=== Material provided ===
Lemma handle_up (g : game_t) :
  handle_key KEY_UP g = if dy g =? 0 then set_direction g 0 (-1) else g.
Proof.
  pose proof arrow_labels as Hl. unfold handle_key.
  destruct (Z.eqb_spec KEY_UP (char_code "q")); [intuition|].
  destruct (Z.eqb_spec KEY_UP (char_code "p")); [intuition|].
  destruct (Z.eqb_spec KEY_UP KEY_LEFT); [intuition|].
  destruct (Z.eqb_spec KEY_UP KEY_RIGHT); [intuition|].
  by rewrite Z.eqb_refl.
Qed.

Lemma handle_down (g : game_t) :
  handle_key KEY_DOWN g = if dy g =? 0 then set_direction g 0 1 else g.
Proof.
  pose proof arrow_labels as Hl. unfold handle_key.
  destruct (Z.eqb_spec KEY_DOWN (char_code "q")); [intuition|].
  destruct (Z.eqb_spec KEY_DOWN (char_code "p")); [intuition|].
  destruct (Z.eqb_spec KEY_DOWN KEY_LEFT); [intuition|].
  destruct (Z.eqb_spec KEY_DOWN KEY_RIGHT); [intuition|].
  destruct (Z.eqb_spec KEY_DOWN KEY_UP); [intuition|].
  by rewrite Z.eqb_refl.
Qed.


(** ** The key loop *)

(* the loop reads the pending keys up to the end or up to the key that
   quits, and registers those that [squeeze] keeps *)
Lemma key_loop_polled (pending : list Z) (prev_key : Z) (g : game_t) :
  -1 ∉ pending →
  ∃ polled,
    pending = polled ++ (key_loop pending prev_key g).2 ∧
    ((key_loop pending prev_key g).2 = [] ∨
     quit (key_loop pending prev_key g).1 = true) ∧
    (key_loop pending prev_key g).1
    = foldl (λ g' key, handle_key key g') g
            (squeeze (polled_before prev_key) polled).
Proof.
  revert prev_key g. induction pending as [|key rest IH]; intros prev_key g Hno.
  - exists []. cbn. destruct (quit g); cbn; auto.
  - apply not_elem_of_cons in Hno as [Hkey Hno].
    assert (polled_before key = Some key) as Hpk.
    { unfold polled_before. by destruct (Z.eqb_spec key (-1)). }
    cbn [key_loop]. destruct (quit g) eqn:Hq.
    { exists []. cbn. auto. }
    destruct (Z.eqb_spec key (-1)) as [|_]; [done|].
    destruct (Z.eqb_spec key prev_key) as [->|Hne].
    + destruct (IH prev_key g Hno) as (polled & Hsplit & Hend & Hrun).
      exists (prev_key :: polled). cbn [app squeeze].
      split; [by rewrite <- Hsplit|]. split; [done|].
      rewrite Hrun, Hpk. by rewrite decide_True.
    + destruct (IH key (handle_key key g) Hno) as (polled & Hsplit & Hend & Hrun).
      exists (key :: polled). cbn [app squeeze].
      split; [by rewrite <- Hsplit|]. split; [done|].
      rewrite Hrun, Hpk. rewrite decide_False; [done|].
      unfold polled_before. destruct (prev_key =? -1); congruence.
Qed.

(* once a key is registered its repetitions are ignored *)
Lemma key_loop_repeated (key : Z) (n : nat) (g : game_t) :
  key ≠ -1 → (key_loop (replicate n key) key g).1 = g.
Proof.
  intros Hkey. induction n as [|n IH]; cbn.
  - by destruct (quit g).
  - destruct (quit g); [done|].
    destruct (Z.eqb_spec key (-1)); [done|].
    by rewrite Z.eqb_refl.
Qed.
===
#### [Exercise directions]
Down to the final line, the data above must be copied exactly.

#### [Output below]
Lemma handle_up (g : game_t) :
  handle_key KEY_UP g = if dy g =? 0 then set_direction g 0 (-1) else g.
Proof.
  pose proof arrow_labels as Hl. unfold handle_key.
  destruct (Z.eqb_spec KEY_UP (char_code "q")); [intuition|].
  destruct (Z.eqb_spec KEY_UP (char_code "p")); [intuition|].
  destruct (Z.eqb_spec KEY_UP KEY_LEFT); [intuition|].
  destruct (Z.eqb_spec KEY_UP KEY_RIGHT); [intuition|].
  by rewrite Z.eqb_refl.
Qed.

Lemma handle_down (g : game_t) :
  handle_key KEY_DOWN g = if dy g =? 0 then set_direction g 0 1 else g.
Proof.
  pose proof arrow_labels as Hl. unfold handle_key.
  destruct (Z.eqb_spec KEY_DOWN (char_code "q")); [intuition|].
  destruct (Z.eqb_spec KEY_DOWN (char_code "p")); [intuition|].
  destruct (Z.eqb_spec KEY_DOWN KEY_LEFT); [intuition|].
  destruct (Z.eqb_spec KEY_DOWN KEY_RIGHT); [intuition|].
  destruct (Z.eqb_spec KEY_DOWN KEY_UP); [intuition|].
  by rewrite Z.eqb_refl.
Qed.


(** ** The key loop *)

(* the loop reads the pending keys up to the end or up to the key that
   quits, and registers those that [squeeze] keeps *)
Lemma key_loop_polled (pending : list Z) (prev_key : Z) (g : game_t) :
  -1 ∉ pending →
  ∃ polled,
    pending = polled ++ (key_loop pending prev_key g).2 ∧
    ((key_loop pending prev_key g).2 = [] ∨
     quit (key_loop pending prev_key g).1 = true) ∧
    (key_loop pending prev_key g).1
    = foldl (λ g' key, handle_key key g') g
            (squeeze (polled_before prev_key) polled).
Proof.
  revert prev_key g. induction pending as [|key rest IH]; intros prev_key g Hno.
  - exists []. cbn. destruct (quit g); cbn; auto.
  - apply not_elem_of_cons in Hno as [Hkey Hno].
    assert (polled_before key = Some key) as Hpk.
    { unfold polled_before. by destruct (Z.eqb_spec key (-1)). }
    cbn [key_loop]. destruct (quit g) eqn:Hq.
    { exists []. cbn. auto. }
    destruct (Z.eqb_spec key (-1)) as [|_]; [done|].
    destruct (Z.eqb_spec key prev_key) as [->|Hne].
    + destruct (IH prev_key g Hno) as (polled & Hsplit & Hend & Hrun).
      exists (prev_key :: polled). cbn [app squeeze].
      split; [by rewrite <- Hsplit|]. split; [done|].
      rewrite Hrun, Hpk. by rewrite decide_True.
    + destruct (IH key (handle_key key g) Hno) as (polled & Hsplit & Hend & Hrun).
      exists (key :: polled). cbn [app squeeze].
      split; [by rewrite <- Hsplit|]. split; [done|].
      rewrite Hrun, Hpk. rewrite decide_False; [done|].
      unfold polled_before. destruct (prev_key =? -1); congruence.
Qed.

(* once a key is registered its repetitions are ignored *)
Lemma key_loop_repeated (key : Z) (n : nat) (g : game_t) :
  key ≠ -1 → (key_loop (replicate n key) key g).1 = g.
Proof.
  intros Hkey. induction n as [|n IH]; cbn.
  - by destruct (quit g).
  - destruct (quit g); [done|].
    destruct (Z.eqb_spec key (-1)); [done|].
    by rewrite Z.eqb_refl.
Qed.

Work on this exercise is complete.